(RECORDS FOR THE EXERCISE)
Definition no_result (m : M sys unit) : M sys (option positive) := m ;; mret None.

(** The step: the code that runs, and the object that it creates. *)
Definition exec (e : event) : M sys (option positive) :=
  match e with
  | EP t m => no_result (P m t)
  | EV t m => no_result (V m t)
  | EAcquire t l => no_result (lock_acquire l t)
  | ERelease t l => no_result (lock_release l t)
  | EWait t c l => no_result (cv_wait c l t)
  | ESignal t c => no_result (cv_signal c t)
  | EBroadcast t c => no_result (cv_broadcast c t)
  | EResume t => no_result (resume t)
  | ESemCreate ok1 ok2 ok3 n => sem_create ok1 ok2 ok3 n
  | ELockCreate ok1 ok2 ok3 => lock_create ok1 ok2 ok3
  | ECvCreate ok1 ok2 ok3 => cv_create ok1 ok2 ok3
  | ESemDestroy m => no_result (sem_destroy m)
  | ELockDestroy l => no_result (lock_destroy l)
  | ECvDestroy c => no_result (cv_destroy c)
  end.

Definition running (s : sys) (t : positive) : Prop := state_of s t = Some S_RUN.

#[export] Instance running_dec s t : Decision (running s t).
Proof. unfold running. apply _. Defined.

(** What the callers have to see to: the object exists, a lock is not taken twice
    and only given back by its holder, a semaphore does not overflow, and an
    object is destroyed only when nobody uses it. *)
Definition enabled (s : sys) (e : event) : Prop :=
  match e with
  | EP t m => running s t ∧ is_Some (sem_count s !! m)
  | EV t m => running s t ∧ ∃ c, sem_count s !! m = Some c ∧ c + 1 < 2 ^ 32
  | EAcquire t l => running s t ∧ ∃ h, lk_holder s !! l = Some h ∧ h ≠ Some t
  | ERelease t l => running s t ∧ lk_holder s !! l = Some (Some t)
  | EWait t c l => running s t ∧ is_Some (splk s !! OCv c) ∧ lk_holder s !! l = Some (Some t)
  | ESignal t c | EBroadcast t c => running s t ∧ is_Some (splk s !! OCv c)
  | EResume t => ∃ k, state_of s t = Some (S_READY k)
  | ESemCreate _ _ _ n => 0 ≤ n < 2 ^ 32
  | ELockCreate _ _ _ | ECvCreate _ _ _ => True
  | ESemDestroy m => is_Some (sem_count s !! m) ∧ ∀ t k, at_wait s t k → obj_of k ≠ OSem m
  | ELockDestroy l => lk_holder s !! l = Some None ∧ ∀ t k, at_wait s t k → ¬ for_lock k l
  | ECvDestroy c => is_Some (splk s !! OCv c) ∧ ∀ t k, at_wait s t k → obj_of k ≠ OCv c
  end.

(** The history: the locks that threads hold by the calls that returned, and for
    each semaphore its initial count, plus the calls of [V], minus the calls of
    [P] that returned. *)
Record history := mkHistory {
  h_held : gset (positive * positive);
  h_count : gmap positive Z;
}.

Definition got_lock (t l : positive) (h : history) : history :=
  mkHistory ({[(t, l)]} ∪ h_held h) (h_count h).
Definition gave_lock (t l : positive) (h : history) : history :=
  mkHistory (h_held h ∖ {[(t, l)]}) (h_count h).
Definition counted (m : positive) (d : Z) (h : history) : history :=
  mkHistory (h_held h) (alter (λ c, c + d) m (h_count h)).

(** [s'] is the state after the step: the call has returned if its thread runs. *)
Definition record (e : event) (s : sys) (r : option positive) (s' : sys) (h : history) : history :=
  let returned t (h' : history) := if decide (state_of s' t = Some S_RUN) then h' else h in
  match e with
  | EP t m => returned t (counted m (-1) h)
  | EV t m => counted m 1 h
  | EAcquire t l => returned t (got_lock t l h)
  | ERelease t l | EWait t _ l => gave_lock t l h
  | EResume t =>
      match state_of s t with
      | Some (S_READY (KP m)) => returned t (counted m (-1) h)
      | Some (S_READY (KAcquire l)) | Some (S_READY (KWait _ l)) => returned t (got_lock t l h)
      | _ => h
      end
  | ESemCreate _ _ _ n =>
      match r with Some m => mkHistory (h_held h) (<[m := n]> (h_count h)) | None => h end
  | ESemDestroy m => mkHistory (h_held h) (delete m (h_count h))
  | _ => h
  end.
(End RECORDS FOR THE EXERCISE)
◆ **EXERCISE REQUIREMENTS**
Print exactly the lines above from the one with "lock_create ok1 ok2 ok3" to the one with "Some (S_READY k)", including both.

◆ **RESPONSE TO THE EXERCISE**
  | ELockCreate ok1 ok2 ok3 => lock_create ok1 ok2 ok3
  | ECvCreate ok1 ok2 ok3 => cv_create ok1 ok2 ok3
  | ESemDestroy m => no_result (sem_destroy m)
  | ELockDestroy l => no_result (lock_destroy l)
  | ECvDestroy c => no_result (cv_destroy c)
  end.

Definition running (s : sys) (t : positive) : Prop := state_of s t = Some S_RUN.

#[export] Instance running_dec s t : Decision (running s t).
Proof. unfold running. apply _. Defined.

(** What the callers have to see to: the object exists, a lock is not taken twice
    and only given back by its holder, a semaphore does not overflow, and an
    object is destroyed only when nobody uses it. *)
Definition enabled (s : sys) (e : event) : Prop :=
  match e with
  | EP t m => running s t ∧ is_Some (sem_count s !! m)
  | EV t m => running s t ∧ ∃ c, sem_count s !! m = Some c ∧ c + 1 < 2 ^ 32
  | EAcquire t l => running s t ∧ ∃ h, lk_holder s !! l = Some h ∧ h ≠ Some t
  | ERelease t l => running s t ∧ lk_holder s !! l = Some (Some t)
  | EWait t c l => running s t ∧ is_Some (splk s !! OCv c) ∧ lk_holder s !! l = Some (Some t)
  | ESignal t c | EBroadcast t c => running s t ∧ is_Some (splk s !! OCv c)
  | EResume t => ∃ k, state_of s t = Some (S_READY k)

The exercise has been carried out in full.